As I write, Gwent Archives’ Wellcome Trust project on hospital records, which I have been part of for the last six months, has just finished with a fascinating afternoon event on the 11th of April entitled ‘Public Health Care in Monmouthshire: A Historical Perspective’. This event brought together academics, members of the public and archivists from across the wider region with an interest in the history of public health in Monmouthshire and South Wales. The crossover between medical and social history seems to have become an ever more popular subject for both academic researchers and the general public, as there is growing awareness of the struggle it took to reach the universal standards of health care and sanitation we now almost take for granted. We were fortunate at Gwent Archives to receive funding from the Wellcome Trust to catalogue our significant health records in the NHS’s seventieth anniversary year.
After becoming Project Archivist at Gwent last November, I have really enjoyed getting to grips with health history, both in cataloguing hospital and health collections which will be used in academic research, and promoting our collections to the wider public in our blog at www.apennyinthepound.wordpress.com.
It was great to bring these two strands together at our event ‘Public Health Care in Monmouthshire: A Historical Perspective’ and to be able to hear from both academic speakers on the wider history of health provision in Monmouthshire and from members of the audience who told us how these official stories related to their own specific family and local histories.

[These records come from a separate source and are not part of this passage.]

(* ===== verification/TritonArith.v ===== *)
(** * Triton backend: arithmetic

    [ops/binaryops.rs] and [codegen_binary_op] of [mod.rs]: which [arith]
    operation the backend appends to the current MLIR block for a MIR binary
    operation, with the splats and broadcasts it needs on tensors, and the
    handling of the overflow flag.  The constructors of [rustc_mlir] are
    modelled by the operation they build, which is assumed to succeed; MLIR's
    inference of a result type, the type of an operand and the code of an operand
    are parameters. *)
From S2P Require Import Prelude Codegen Mir.

(** ** MLIR values *)
Inductive MlirTy :=
  | MInt (width : Z)
  | MFloat (width : Z)
  | MTensor (dims : list Z) (elem : MlirTy)
  | MUnrankedTensor (elem : MlirTy)
  | MPointer (pointee : MlirTy)
  | MTuple (elems : list MlirTy)
  | MTensorDesc (dims : list Z) (elem : MlirTy).
Definition is_integer (t : MlirTy) : bool := match t with MInt _ => true | _ => false end.
Definition is_float (t : MlirTy) : bool := match t with MFloat _ => true | _ => false end.
Definition is_tensor (t : MlirTy) : bool := match t with MTensor _ _ | MUnrankedTensor _ => true | _ => false end.

#[export] Instance MlirTy_eq_dec : EqDecision MlirTy.
Proof. unfold EqDecision, Decision. fix IH 1. intros [] []; try (right; discriminate).
  - destruct (decide (width = width0)) as [->|]; [by left|right; congruence].
  - destruct (decide (width = width0)) as [->|]; [by left|right; congruence].
  - destruct (decide (dims = dims0)) as [->|]; [|right; congruence].
    destruct (IH elem elem0) as [->|]; [by left|right; congruence].
  - destruct (IH elem elem0) as [->|]; [by left|right; congruence].
  - destruct (IH pointee pointee0) as [->|]; [by left|right; congruence].
  - destruct (@list_eq_dec _ IH elems elems0) as [->|]; [by left|right; congruence].
  - destruct (decide (dims = dims0)) as [->|]; [|right; congruence].
    destruct (IH elem elem0) as [->|]; [by left|right; congruence].
Defined.

Record Value := mkValue { v_id : nat; v_ty : MlirTy }.

Inductive Predicate := EQ | NE | SLT | SLE | SGT | SGE | ULT | ULE | UGT | UGE.
Inductive FpPredicate := OEQ | OGT | OGE | OLT | OLE | ONE.

Inductive ArithKind :=
  | addi | addf | subi | subf | muli | mulf | divsi | divf | remsi
  | shli | shrsi | shrui | andi | ori | xori
  | cmpi (p : Predicate) | cmpf (p : FpPredicate)
  | splat | broadcast | constant (n : Z) | float_zero | negf
  | float_constant (ty : FloatTy) (bits : Z) | ub_poison | int_to_ptr
  | sitofp | fptosi | truncf | extf.

Record ArithOp := mkArithOp { ao_result : Value; ao_kind : ArithKind; ao_args : list Value }.

(** The block under construction; values are numbered. *)
Record MBlock := mkMBlock { next_value : nat; mb_ops : list ArithOp }.

(** ** Code generation: a state over the block, with errors *)
Abbreviation gen := (cg MBlock).
Definition err {A} (e : MlirError) : gen A := λ _, Ret (inl e).
(** [todo!] *)
Definition todo {A} : gen A := λ _, Panic.

(** [mlir_block.append_operation(op)]; the value is [op.result(0)]. *)
Definition append_operation (kind : ArithKind) (args : list Value) (ty : MlirTy) : gen Value := λ blk,
  let v := mkValue (next_value blk) ty in
  Ret (inr (v, mkMBlock (S (next_value blk)) (mb_ops blk ++ [mkArithOp v kind args]))).

(** [RankedTensorType::try_from], and [dims] and [element] of a ranked tensor. *)
Definition ranked (t : MlirTy) : option (list Z * MlirTy) :=
  match t with MTensor dims elem => Some (dims, elem) | _ => None end.
Definition ranked_or_err (t : MlirTy) : gen (list Z * MlirTy) :=
  match ranked t with Some r => mret r | None => err InvalidType end.

(** [like_tensor] *)
Definition like_tensor (tensor value : Value) : gen Value :=
  t ← ranked_or_err (v_ty tensor);
  append_operation splat [value] (MTensor t.1 (v_ty value)).

(** ** [maybe_broadcast_pair] *)
Section broadcast.
#[local] Open Scope Z_scope.
Definition broadcast_dim (l r : Z) : Z :=
  if (l =? r) || (r <? 0) then l else if l <? 0 then r else Z.max l r.
Definition dims_ok (dims target : list Z) : bool :=
  forallb (λ d, (d.1 =? 1) || (d.1 =? d.2) || (d.1 <? 0) || (d.2 <? 0)) (zip dims target).

Definition do_broadcast (bd : list Z) (elem : MlirTy) (v : Value) (dims : list Z) : gen Value :=
  if bool_decide (dims = bd) then mret v else append_operation broadcast [v] (MTensor bd elem).

Definition maybe_broadcast_pair (lhs rhs : Value) : gen (Value * Value) :=
  match ranked (v_ty lhs), ranked (v_ty rhs) with
  | Some (ld, le), Some (rd, _) =>
      if bool_decide (ld = rd) || negb (Nat.eqb (length ld) (length rd)) then mret (lhs, rhs)
      else
        let bd := zip_with broadcast_dim ld rd in
        if negb (dims_ok ld bd) || negb (dims_ok rd bd) then mret (lhs, rhs)
        else
          l ← do_broadcast bd le lhs ld;
          r ← do_broadcast bd le rhs rd;
          mret (l, r)
  | _, _ => mret (lhs, rhs)
  end.
End broadcast.

Section arith.
(** MLIR infers the type of a result from the operands. *)
Context (infer : ArithKind → MlirTy → MlirTy → MlirTy).

(** The operation built by a [create_*] constructor, appended. *)
Definition create (kind : ArithKind) (lhs rhs : Value) : gen Value :=
  append_operation kind [lhs; rhs] (infer kind (v_ty lhs) (v_ty rhs)).

(** [create_muli] checks the types of its operands. *)
Definition create_muli (lhs rhs : Value) : gen Value :=
  if negb (bool_decide (v_ty lhs = v_ty rhs)) then err CreateOperation
  else if negb (is_integer (v_ty lhs)) then err CreateOperation
  else create muli lhs rhs.

(** The four ways the operands can be tensors; [pair] treats two tensors. *)
Definition align_operands (pair : Value → Value → gen (Value * Value)) (lhs rhs : Value) : gen (option (Value * Value)) :=
  match is_tensor (v_ty lhs), is_tensor (v_ty rhs) with
  | true, true => p ← pair lhs rhs; mret (Some p)
  | true, false => r ← like_tensor lhs rhs; mret (Some (lhs, r))
  | false, true => l ← like_tensor rhs lhs; mret (Some (l, rhs))
  | false, false => mret None
  end.

(** The common shape of [codegen_add], [codegen_sub], [codegen_mul] and
    [codegen_div]: the operation on scalar integers, on tensors of integers, and
    on anything else. *)
Definition codegen_arith (scalar_int : Value → Value → gen Value) (tensor_int float : ArithKind)
    (lhs rhs : Value) : gen (option Value) :=
  p ← align_operands maybe_broadcast_pair lhs rhs;
  match p with
  | None =>
      v ← (if is_integer (v_ty lhs) then scalar_int lhs rhs else create float lhs rhs); mret (Some v)
  | Some (lhs, rhs) =>
      lt ← ranked_or_err (v_ty lhs);
      rt ← ranked_or_err (v_ty rhs);
      v ← (if is_integer lt.2 && is_integer rt.2 then create tensor_int lhs rhs else create float lhs rhs);
      mret (Some v)
  end.

Definition codegen_add : Value → Value → gen (option Value) := codegen_arith (create addi) addi addf.
Definition codegen_sub : Value → Value → gen (option Value) := codegen_arith (create subi) subi subf.
Definition codegen_mul : Value → Value → gen (option Value) := codegen_arith create_muli muli mulf.
Definition codegen_div : Value → Value → gen (option Value) := codegen_arith (create divsi) divsi divf.

(** The operations that take scalar integers only. *)
Definition codegen_scalar_only (kind : ArithKind) (lhs rhs : Value) : gen (option Value) :=
  if is_tensor (v_ty lhs) || is_tensor (v_ty rhs) then todo
  else if is_integer (v_ty lhs) then v ← create kind lhs rhs; mret (Some v)
  else todo.

Definition codegen_rem : Value → Value → gen (option Value) := codegen_scalar_only remsi.
Definition codegen_shl : Value → Value → gen (option Value) := codegen_scalar_only shli.
Definition codegen_shr (signed : bool) : Value → Value → gen (option Value) :=
  codegen_scalar_only (if signed then shrsi else shrui).
Definition codegen_xor : Value → Value → gen (option Value) := codegen_scalar_only xori.

(** [codegen_and] and [codegen_or] *)
Definition codegen_bitwise (kind : ArithKind) (lhs rhs : Value) : gen (option Value) :=
  p ← align_operands (λ l r, mret (l, r)) lhs rhs;
  let '(lhs, rhs) := default (lhs, rhs) p in
  is_int ← (if is_tensor (v_ty lhs) then t ← ranked_or_err (v_ty lhs); mret (is_integer t.2)
            else mret (is_integer (v_ty lhs)) : gen bool);
  if is_int : bool then v ← create kind lhs rhs; mret (Some v) else todo.
Definition codegen_and : Value → Value → gen (option Value) := codegen_bitwise andi.
Definition codegen_or : Value → Value → gen (option Value) := codegen_bitwise ori.

Definition codegen_cmpi (predicate : Predicate) (lhs rhs : Value) : gen (option Value) :=
  p ← align_operands (λ l r, mret (l, r)) lhs rhs;
  match p with
  | None => v ← append_operation (cmpi predicate) [lhs; rhs] (MInt 1); mret (Some v)
  | Some (lhs, rhs) =>
      t ← ranked_or_err (v_ty lhs);
      v ← append_operation (cmpi predicate) [lhs; rhs] (MTensor t.1 (MInt 1)); mret (Some v)
  end.

Definition codegen_cmpf (predicate : FpPredicate) (lhs rhs : Value) : gen (option Value) :=
  p ← align_operands (λ l r, mret (l, r)) lhs rhs;
  match p with
  | None => todo
  | Some (lhs, rhs) =>
      t ← ranked_or_err (v_ty lhs);
      v ← append_operation (cmpf predicate) [lhs; rhs] (MTensor t.1 (MInt 1)); mret (Some v)
  end.

(** [codegen_binary_cmp], after the code of its operands. *)
Definition lower_cmp (fp_pred : FpPredicate) (int_pred : Predicate) (lhs rhs : Value) : gen (option Value) :=
  elem ← (if is_tensor (v_ty lhs) then t ← ranked_or_err (v_ty lhs); mret t.2 else mret (v_ty lhs) : gen MlirTy);
  if is_float elem then codegen_cmpf fp_pred lhs rhs else codegen_cmpi int_pred lhs rhs.

(** [codegen_neg_call], after the code of its operand: [0 - x] at the element
    type. *)
Definition codegen_neg (x : Value) : gen (option Value) :=
  elem ← (if is_tensor (v_ty x) then t ← ranked_or_err (v_ty x); mret t.2 else mret (v_ty x) : gen MlirTy);
  zero ← append_operation (if is_integer elem then constant 0 else float_zero) [] elem;
  codegen_sub zero x.

(** ** [codegen_binary_op]

    [lhs_ty] is the type of the left operand. *)
Definition lower_binary_op (op : BinOp) (lhs_ty : Ty) (lhs rhs : Value) : gen (option Value) :=
  match op with
  | Add | AddUnchecked => codegen_add lhs rhs
  | Sub | SubUnchecked => codegen_sub lhs rhs
  | Mul | MulUnchecked => codegen_mul lhs rhs
  | AddWithOverflow | SubWithOverflow | MulWithOverflow => todo
  | Div => codegen_div lhs rhs
  | Rem => codegen_rem lhs rhs
  | BitXor => codegen_xor lhs rhs
  | BitAnd => codegen_and lhs rhs
  | BitOr => codegen_or lhs rhs
  | Shl | ShlUnchecked => codegen_shl lhs rhs
  | Shr | ShrUnchecked => codegen_shr (match lhs_ty with TyInt _ => true | _ => false end) lhs rhs
  | BEq => codegen_cmpi EQ lhs rhs
  | BLt => codegen_cmpi SLT lhs rhs
  | BLe => codegen_cmpi SLE lhs rhs
  | BNe => codegen_cmpi NE lhs rhs
  | BGe => codegen_cmpi SGE lhs rhs
  | BGt => codegen_cmpi SGT lhs rhs
  | Cmp | Offset => todo
  end.

Context (operand_ty : Operand → outcome Ty) (codegen_operand : Operand → Ty → gen Value).

Definition codegen_binary_op (op : BinOp) (operands : Operand * Operand) : gen (option Value) :=
  lhs_ty ← cg_lift (operand_ty operands.1);
  rhs_ty ← cg_lift (operand_ty operands.2);
  lhs ← codegen_operand operands.1 lhs_ty;
  rhs ← codegen_operand operands.2 rhs_ty;
  lower_binary_op op lhs_ty lhs rhs.

(** [codegen_binary_cmp] *)
Definition codegen_binary_cmp (args : Operand * Operand) (fp_pred : FpPredicate) (int_pred : Predicate)
    : gen (option Value) :=
  lhs_ty ← cg_lift (operand_ty args.1);
  rhs_ty ← cg_lift (operand_ty args.2);
  lhs ← codegen_operand args.1 lhs_ty;
  rhs ← codegen_operand args.2 rhs_ty;
  lower_cmp fp_pred int_pred lhs rhs.

(** ** The [BinaryOp] arm of [codegen_rvalue] *)
Record ArithState := mkArithState {
  ssa_values : gmap Local Value;
  tuple_fields : gmap Local (list Value) }.

(** The operation computed for an overflow-checking one. *)
Definition plain_op (op : BinOp) : option BinOp :=
  match op with
  | AddWithOverflow => Some Add
  | SubWithOverflow => Some Sub
  | MulWithOverflow => Some Mul
  | _ => None
  end.

Definition codegen_binary_rvalue (place : Place) (op : BinOp) (operands : Operand * Operand) (st : ArithState)
    : gen ArithState :=
  match plain_op op with
  | Some plain =>
      value ← codegen_binary_op plain operands;
      match value with
      | Some result =>
          false_val ← append_operation (constant 0) [] (MInt 1);
          mret (mkArithState (ssa_values st) (<[pl_local place := [result; false_val]]> (tuple_fields st)))
      | None => mret st
      end
  | None =>
      value ← codegen_binary_op op operands;
      match value with
      | Some value => mret (mkArithState (<[pl_local place := value]> (ssa_values st)) (tuple_fields st))
      | None => mret st
      end
  end.

(** The [UnaryOp] arm: the zero of an integer negation is an [i32]. *)
Definition codegen_unary_rvalue (place : Place) (op : UnOp) (operand : Operand) (st : ArithState) : gen ArithState :=
  op_ty ← cg_lift (operand_ty operand);
  val ← codegen_operand operand op_ty;
  result ← match op with
           | Neg =>
               if is_integer (v_ty val) then
                 zero ← append_operation (constant 0) [] (MInt 32);
                 create subi zero val
               else append_operation negf [val] (infer negf (v_ty val) (v_ty val))
           | Not | PtrMetadata => todo
           end;
  mret (mkArithState (<[pl_local place := result]> (ssa_values st)) (tuple_fields st)).
End arith.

After an introduction from our County Archivist, Tony Hopkins, we heard from three speakers, who each focused on a different aspect of health history. Professor Keir Waddington of Cardiff University talked to us about attempts to improve public sanitation in rural areas in nineteenth- and early twentieth-century Monmouthshire. In his talk entitled ‘‘Kindly See to the Matter’: Local communities, sanitation and modernity in rural Monmouthshire, 1850-1914’, we heard how rural areas of South Wales were often falsely seen as ignorant places where the population were content to live in dirty conditions and an inferior state of health, whereas there were actually efforts for improvement being made under very difficult circumstances.
Dr Steve Thompson of Aberystwyth University gave us a fascinating talk on ‘‘The Greatest Good for the Greatest Number’: The Medical Aid Societies of South Wales’. This is a particularly relevant subject as we hold the records of several medical aid societies here at Gwent Archives. Steve explained to us the ways in which these societies had a unique importance compared to other friendly societies as they aimed to provide universal healthcare for the whole population of an area, even, in some cases, going beyond NHS provisions.
Dr Peter Dickson of Swansea University, who is a retired G.P. now in academia, talked to us about Asian G.P.s in South Wales under the new NHS, asking ‘Was there a welcome in the hillside?’ Peter explained to us how working with Indian and South Asian doctors in West Yorkshire led him to research experiences of Asian G.Ps in the post-war years in South Wales. His project involves investigating experiences of social and professional isolation and community welcome in the Welsh valleys through interviews with retired doctors and their families.
Besides hearing from these varied speakers, the event was also a chance to publicise the results of our project and our newly-catalogued collections. During the coffee break, visitors were able to view an exhibition I curated featuring copies of health records from across the archives’ collections. The exhibition was organised around themes including medical aid societies, fundraising events and entertainment, maternity and children’s healthcare and the changing roles of hospitals in seventy years of the NHS.
I feel that working on this exhibition was a great opportunity to inform the audience about the work that is actually carried out in an archive and how we used the funding from Wellcome, as well as showing the wide range of health history documents and photographs available. Some of my favourite items from the exhibition include this photograph of a Fox-Trot dancing competition held by Royal Gwent Hospital in the 1920s (Gwent Archives Ref: D3345/14) and a brochure on being a new mother given to patients in Lydia Beynon Maternity Hospital in 1962 (Gwent Archives Ref: D6305), featuring the latest trends in maternity wear! It was also interesting to be able to tell the longer history of a hospital which reflects the history of the NHS, such as Llanfrechfa Grange in Cwmbran, using records from across the collections.
There was a lively exchange of questions from the audience after each talk including pertinent queries on connections to local history and the operation of medical aid societies, and also from the archivists and even between the academics! It was great to facilitate an opportunity for archivists and academics to talk about how working together can lead to greater benefits for both parties in terms of research scope and securing funding resources.
Now that we have completed the cataloguing work we set out to do, and held this outreach event, it will just be a few days until the project officially closes. We are grateful to the Wellcome Trust for this opportunity to significantly improve access to hospital and health records that might not have received a specific focus without this dedicated funding. The new catalogues will shortly be uploaded to our website.
However, work on medical collections at Gwent Archives will continue with new deposits occurring regularly and a full ‘Hospital Records Guide’ to be produced in the future. Right now, we look forward to welcoming new researchers to study the health collections which my colleagues Clare Jeremy, Sally Hopkins and I have been working to make accessible over the last year!